If ffmpeg is not installed, the skill will attempt to install it and inform the user.

How to Use

Single file

"Ingest this clip and tag it" (with file uploaded or path provided)

Batch folder

"Process all the footage in /path/to/folder"
"Ingest everything on my SD card at /Volumes/EOS_DIGITAL/DCIM"

Search the catalog

"Find all clips tagged with 'sunset'"
"Show me everything from the beach trip"
"What footage do I have of the city skyline?"

Pipeline Steps

Step 1: Scan & Discover

Scan the target folder (recursively) for supported file types. Build a manifest of files to process. Skip files that already have a sidecar JSON (unless the user asks to re-process).

python3 ${CLAUDE_PLUGIN_ROOT}/scripts/scan_media.py /path/to/media/folder

This produces a manifest.json listing all discovered files with basic filesystem metadata.

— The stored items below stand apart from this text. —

(* ===== verification/DecSteady.v ===== *)
(** * The calls of the Decision service leave the contracts alone

    [steady] relates two states with the same feature signal contracts, store
    revision and enforcement matrix.  Every exported method of service.go is
    steady: only the control plane and the contract cache change contracts. *)

From stdpp Require Import relations.
From S2P Require Import Prelude GoStrings GoTime GoJson DecTypes DecJson DecPolicy DecContracts.
From S2P Require Import DecKernel DecRuntime DecAdmission DecPending DecApproval DecFrame DecTrace.
#[local] Open Scope Z_scope.

Record steady (s s' : Service) : Prop := mk_steady {
  st_scoped : s_featureSignalContractsScoped s' = s_featureSignalContractsScoped s;
  st_meta : s_featureSignalContractMeta s' = s_featureSignalContractMeta s;
  st_versions : s_featureSignalContractHistory s' = s_featureSignalContractHistory s;
  st_rollbacks : s_featureSignalContractRollbacks s' = s_featureSignalContractRollbacks s;
  st_scheduled : s_featureSignalContractScheduled s' = s_featureSignalContractScheduled s;
  st_store : s_storeVersion s' = s_storeVersion s;
  st_cfg : s_cfg s' = s_cfg s
}.

#[export] Instance steady_preorder : PreOrder steady.
Proof. split; [by split|]. intros s1 s2 s3 [] []. split; congruence. Qed.

Lemma steady_calm s s' : calm s s' -> steady s s'.
Proof. intros []. by split. Qed.

Section Steady.
Context `{JsonMarshaler}.

Lemma steady_emit ty d r st kvs at_ s0 s : steady s0 s -> steady s0 (emitEvent ty d r st kvs at_ s).
Proof. intros Hs. etransitivity; [exact Hs|]. apply steady_calm, quiet_calm, emitEvent_quiet. Qed.

Lemma steady_counter k s0 s : steady s0 s -> steady s0 (add_counter k s).
Proof. intros Hs. etransitivity; [exact Hs|]. apply steady_calm, quiet_calm, add_counter_quiet. Qed.

Lemma steady_pending id p s0 s : steady s0 s -> steady s0 (set_pending id p s).
Proof. intros Hs. etransitivity; [exact Hs|]. by split. Qed.

Lemma steady_record kind id i now s0 s : steady s0 s -> steady s0 (recordDecisionLocked kind id i now s).
Proof.
  intros Hs. etransitivity; [exact Hs|]. unfold recordDecisionLocked; cbv zeta.
  repeat case_match; by split.
Qed.

Lemma steady_soft m s0 s : steady s0 s -> steady s0 (s_set_softFailures m s).
Proof. intros Hs. etransitivity; [exact Hs|]. by split. Qed.

Lemma steady_ticket t s0 s : steady s0 s -> steady s0 (set_ticket t s).
Proof. intros Hs. etransitivity; [exact Hs|]. by split. Qed.

Lemma steady_approvals m s0 s : steady s0 s -> steady s0 (s_set_approvals m s).
Proof. intros Hs. etransitivity; [exact Hs|]. by split. Qed.

Lemma steady_by_calm s0 s s' : steady s0 s -> calm s s' -> steady s0 s'.
Proof. intros Hs C. etransitivity; [exact Hs|by apply steady_calm]. Qed.

(** Peel the primitive on top, or split on what the code tests. *)
Ltac steady :=
  repeat first
    [ reflexivity | assumption
    | apply steady_emit | apply steady_counter | apply steady_pending | apply steady_record
    | apply steady_soft | apply steady_ticket | apply steady_approvals
    | progress cbn [fst snd] | case_match ].

Lemma steady_create id run step risk now meta s0 s : steady s0 s ->
  steady s0 (createPendingDecision id run step risk now meta s).
Proof. intros Hs. unfold createPendingDecision; cbv zeta. steady. Qed.

Lemma steady_guard q r now s : steady s (applySoftFailureGuard q r now s).1.
Proof.
  unfold applySoftFailureGuard; cbv zeta. case_match; [steady|].
  destruct (soft_step _ _ _ _) as [st [stage|]]; [steady|]. case_match; [steady|].
  destruct (if isHighOrCritical _ then _ else _) as [d stage]. steady.
Qed.

Lemma steady_finalize q r now s0 s : steady s0 s -> steady s0 (finalizeRuntimeDecision q r now s).1.
Proof.
  intros Hs. unfold finalizeRuntimeDecision; cbv zeta. set (n := normalizeRuntimeRequest q).
  pose proof (hash_or_fail_calm (fill_ids n r) s) as Hc. destruct (hash_or_fail _ _) as [s1 r1].
  cbn [fst] in *. pose proof (steady_by_calm _ _ _ Hs Hc). apply steady_emit.
  case_match; [|by apply steady_record]. by apply steady_create, steady_record.
Qed.

Lemma steady_evaluate s q now : steady s (EvaluateRuntime s q now).1.
Proof.
  unfold EvaluateRuntime; cbv zeta. set (n := normalizeRuntimeRequest q).
  pose proof (makeBestEffortID_calm "dec_" (decision_id_input n) s) as Hc.
  destruct (makeBestEffortID _ _ _) as [s1 [id ok]]. cbn [fst] in Hc.
  assert (G : steady s (add_counter "runtime_eval_total" s1)) by (by apply steady_counter, steady_calm).
  assert (Hgo : forall r, steady s (match evaluate_gates n now (add_counter "runtime_eval_total" s1) r with
      | Final s resp => finalizeRuntimeDecision n resp now s
      | Guarded s resp => let '(s, resp) := applySoftFailureGuard n resp now s in
                          finalizeRuntimeDecision n resp now s
      end).1).
  { intros r. pose proof (evaluate_gates_quiet n now (add_counter "runtime_eval_total" s1) r) as Q.
    destruct (evaluate_gates _ _ _ _) as [s2 r2|s2 r2]; cbn [verdict_state] in Q;
      pose proof (steady_by_calm _ _ _ G (quiet_calm _ _ Q)) as G2.
    - by apply steady_finalize.
    - pose proof (steady_guard n r2 now s2) as Hg. destruct (applySoftFailureGuard _ _ _ _) as [s3 r3].
      apply steady_finalize. by etransitivity. }
  destruct (safeHash _) as [fh|]; (case_match; [by apply steady_finalize|apply Hgo]).
Qed.

(** ** Admission and release *)

Lemma steady_fallback p s0 s : steady s0 s -> steady s0 (nextFallbackID p s).1.
Proof. intros Hs. eapply steady_by_calm; [exact Hs|apply nextFallbackID_calm]. Qed.

Lemma steady_reject reason q r now s0 s : steady s0 s -> steady s0 (reject_schedule reason q r now s).1.
Proof. intros Hs. cbn. by apply steady_emit, steady_record. Qed.

Lemma steady_admit q r h now s : steady s (admit_ticket q r h now s).1.
Proof.
  unfold admit_ticket. pose proof (makeBestEffortID_calm "ticket_" (ticket_id_input q h) s) as Hc.
  destruct (makeBestEffortID _ _ _) as [s1 [id [|]]]; cbn [fst] in *; apply steady_calm in Hc.
  - by apply steady_emit, steady_record, steady_ticket.
  - by apply steady_record.
Qed.

Lemma steady_schedule `{MapRange} s q now : steady s (EvaluateScheduleAdmission s q now).1.
Proof.
  unfold EvaluateScheduleAdmission.
  pose proof (makeBestEffortID_calm "dec_sched_" (schedule_id_input q) s) as Hc.
  destruct (makeBestEffortID _ _ _) as [s1 [id [|]]]; cbn [fst] in Hc; apply steady_calm in Hc; cbv zeta;
    pose proof (steady_fallback "sched_hash_" _ _ Hc) as Hf.
  - case_match.
    + unfold deny_quota; cbv zeta. case_match; [by apply steady_reject|].
      destruct (nextFallbackID "sched_hash_" s1) as [s2 h]. by apply steady_reject.
    + case_match; [etransitivity; [exact Hc|apply steady_admit]|].
      destruct (nextFallbackID "sched_hash_" s1) as [s2 h]. by apply steady_reject.
  - destruct (nextFallbackID "sched_hash_" s1) as [s2 h]. by apply steady_record.
Qed.

Lemma steady_hash_release f r s0 s : steady s0 s -> steady s0 (hash_release f r s).1.
Proof.
  intros Hs. unfold hash_release; cbv zeta. case_match; [done|].
  by apply (steady_fallback "rel_hash_").
Qed.

Lemma steady_block reason kvs risk q r now s0 s : steady s0 s ->
  steady s0 (block_release reason kvs risk q r now s).1.
Proof.
  intros Hs. unfold block_release. pose proof (steady_hash_release (fun r => r) r _ _ Hs) as G.
  destruct (hash_release _ _ _) as [s1 r1]. cbn [fst] in *. by apply steady_emit, steady_record.
Qed.

Lemma steady_pass risk q r now s0 s : steady s0 s -> steady s0 (pass_release risk q r now s).1.
Proof.
  intros Hs. unfold pass_release; cbv zeta.
  match goal with |- context [hash_release ?f ?x ?y] => pose proof (steady_hash_release f x _ _ Hs) as G;
    destruct (hash_release f x y) as [s1 r1] end.
  cbn [fst] in *. by apply steady_emit, steady_record.
Qed.

Lemma steady_release s q now : steady s (EvaluateRelease s q now).1.
Proof.
  unfold EvaluateRelease.
  pose proof (makeBestEffortID_calm "dec_release_" (release_id_input q) s) as Hc.
  destruct (makeBestEffortID _ _ _) as [s1 [id [|]]]; cbn [fst] in Hc; apply steady_calm in Hc; cbv zeta.
  - case_match; [by apply steady_block|]. case_match; [by apply steady_pass|by apply steady_block].
  - pose proof (steady_fallback "rel_hash_" _ _ Hc) as Hf.
    destruct (nextFallbackID "rel_hash_" s1) as [s2 h]. by apply steady_record.
Qed.

(** ** Pending decisions, approvals, cleanup *)

Lemma steady_confirm s q now : steady s (ConfirmRunAdvance s q now).1.
Proof. unfold ConfirmRunAdvance; cbv zeta. steady. Qed.

Lemma steady_terminalize s q now : steady s (TerminalizePendingDecision s q now).1.
Proof. unfold TerminalizePendingDecision; cbv zeta. steady. Qed.

Lemma steady_repair `{MapRange} s now : steady s (RepairPendingDecisions s now).1.
Proof.
  unfold RepairPendingDecisions, go_range.
  enough (Hl : forall l st, steady s st.1 ->
    steady s (foldl (fun st (kv : string * PendingDecision) => repair_visit now st kv.1 kv.2) st l).1).
  { apply (Hl (range_map (s_pending s)) (s, mk_PendingRepairResult 0 0 0 0 [])). reflexivity. }
  induction l as [|kv l IH]; intros [s1 r] Hs; [done|]. cbn [foldl]. apply IH.
  unfold repair_visit. case_match; [|done]. cbv zeta. cbn [fst] in *. by apply steady_emit, steady_pending.
Qed.

Lemma steady_create_case s q now : steady s (CreateApprovalCase s q now).1.
Proof.
  unfold CreateApprovalCase; cbv zeta. cbn [fst]. apply steady_emit. by split.
Qed.

Lemma steady_apply c now s : steady s (applyApprovalOutcomeToPending c now s).1.
Proof. unfold applyApprovalOutcomeToPending; cbv zeta. steady. Qed.

Lemma steady_unlock_guard c status now s : steady s (enforceApprovalUnlockFailureGuard c status now s).1.
Proof. unfold enforceApprovalUnlockFailureGuard; cbv zeta. steady. Qed.

Section Port.
Context {Env : Type}.
Implicit Types (port : option (UnlockPort Env)) (env : Env).

Lemma steady_dispatch port g now s env : steady s (dispatchApprovalRunUnlock port g now s env).1.1.
Proof.
  unfold dispatchApprovalRunUnlock; cbv zeta. destruct port as [port|]; [|steady].
  destruct (port g env) as [env' [res|err]]; steady.
Qed.

Lemma steady_settle port c now s env : steady s (settle_outcome port c now s env).1.1.
Proof.
  unfold settle_outcome; cbv zeta. pose proof (steady_apply c now s) as G1.
  destruct (applyApprovalOutcomeToPending c now s) as [s1 [[ps pr] sg]]. cbn [fst] in G1.
  set (m := match sg with Some _ => _ | None => _ end).
  assert (G2 : steady s1 m.1.1).
  { subst m. destruct sg as [g|]; [|done]. pose proof (steady_dispatch port g now s1 env) as G.
    destruct (dispatchApprovalRunUnlock _ _ _ _ _) as [[s2 e2] [[st rs] res]]. exact G. }
  clearbody m. destruct m as [[s2 e2] [[us ur] ua]]. cbn [fst] in G2.
  set (w := if EqualFold _ _ && _ then _ else _).
  assert (G3 : steady s2 w.1) by (subst w; case_match; [apply steady_unlock_guard|done]).
  clearbody w. destruct w as [s3 [ps' gr]]. cbn [fst] in *. etransitivity; [exact G1|]. by etransitivity.
Qed.

Lemma steady_decide port s env id q now : steady s (DecideApprovalCase port s env id q now).1.1.
Proof.
  unfold DecideApprovalCase; cbv zeta. destruct (decision_status _) as [st|]; [|done].
  destruct (s_approvals s !! id) as [c|]; [|done]. case_match; [done|].
  match goal with |- context [settle_outcome port ?c0 now ?s0 env] =>
    pose proof (steady_settle port c0 now s0 env) as G;
    destruct (settle_outcome port c0 now s0 env) as [[s2 e2] oe] end.
  cbn [fst] in *. apply steady_emit. etransitivity; [|exact G]. by split.
Qed.

Lemma steady_timeouts `{MapRange} port s env now : steady s (SweepApprovalHardTimeouts port s env now).1.1.
Proof.
  unfold SweepApprovalHardTimeouts. destruct (go_range _ _ _) as [m l].
  assert (F : forall l st, steady st.1 (foldl (settle_timeout port now) st l).1).
  { clear. induction l as [|c l IH]; intros st; simpl; [done|]. etransitivity; [|apply IH].
    unfold settle_timeout. pose proof (steady_settle port c now st.1 st.2) as G.
    destruct (settle_outcome _ _ _ _ _) as [[s2 e2] oe]. cbn [fst] in *. by apply steady_emit. }
  specialize (F l (s_set_approvals m s, env)). destruct (foldl _ _ _) as [s2 e2]. cbn [fst] in *.
  etransitivity; [|exact F]. by split.
Qed.

Lemma steady_drain s limit : steady s (DrainOutbox s limit).1.
Proof. unfold DrainOutbox; cbv zeta. case_match; [done|]. by split. Qed.

Lemma steady_cleanup `{MapRange} s now : steady s (CleanupExpired s now).1.
Proof.
  unfold CleanupExpired; cbv zeta.
  destruct (purge (pending_expired _ _) _) as [mp np]. destruct (purge (soft_expired _ _) _) as [ms ns].
  destruct (go_range _ _ _) as [[md mh] nd]. destruct (purge (ticket_expired _ _) _) as [mt nt].
  destruct (purge (approval_expired _ _) _) as [ma na].
  match goal with |- context [trimOutboxLocked ?n ?x] => pose proof (trimOutbox_quiet n x) as Q;
    destruct (trimOutboxLocked n x) as [s2 tr] end.
  cbn [fst] in *. eapply steady_by_calm; [|by apply quiet_calm]. by split.
Qed.

Definition is_refresh (c : call Env) : bool := match c with CallContracts _ => true | _ => false end.

Lemma exec_steady {MR : MapRange} (c : call Env) st : is_refresh c = false -> steady st.1 (exec c st).1.
Proof.
  destruct st as [s env]. intros Hc. destruct c; cbn [exec fst]; try done.
  - apply steady_evaluate.
  - apply steady_schedule.
  - apply steady_release.
  - apply steady_create_case.
  - apply steady_decide.
  - apply steady_timeouts.
  - apply steady_confirm.
  - apply steady_terminalize.
  - apply steady_repair.
  - apply steady_drain.
  - apply steady_cleanup.
Qed.
End Port.
End Steady.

Step 2: Extract Technical Metadata

For each file, extract technical metadata:

Video: Use ffprobe to get duration, resolution, codec, frame rate, bitrate
Photos: Use Pillow/EXIF to get resolution, camera model, lens, ISO, aperture, shutter speed, GPS coordinates, date taken

Step 3: Extract Keyframes (Video Only)

For video files, extract representative keyframes using ffmpeg:

Clips under 10 seconds: extract 3 frames (start, middle, end)
Clips 10-60 seconds: extract 1 frame every 5 seconds
Clips 1-5 minutes: extract 1 frame every 15 seconds
Clips over 5 minutes: extract 1 frame every 30 seconds (max 20 frames)

Store keyframes in a temporary .keyframes/ directory next to the video file.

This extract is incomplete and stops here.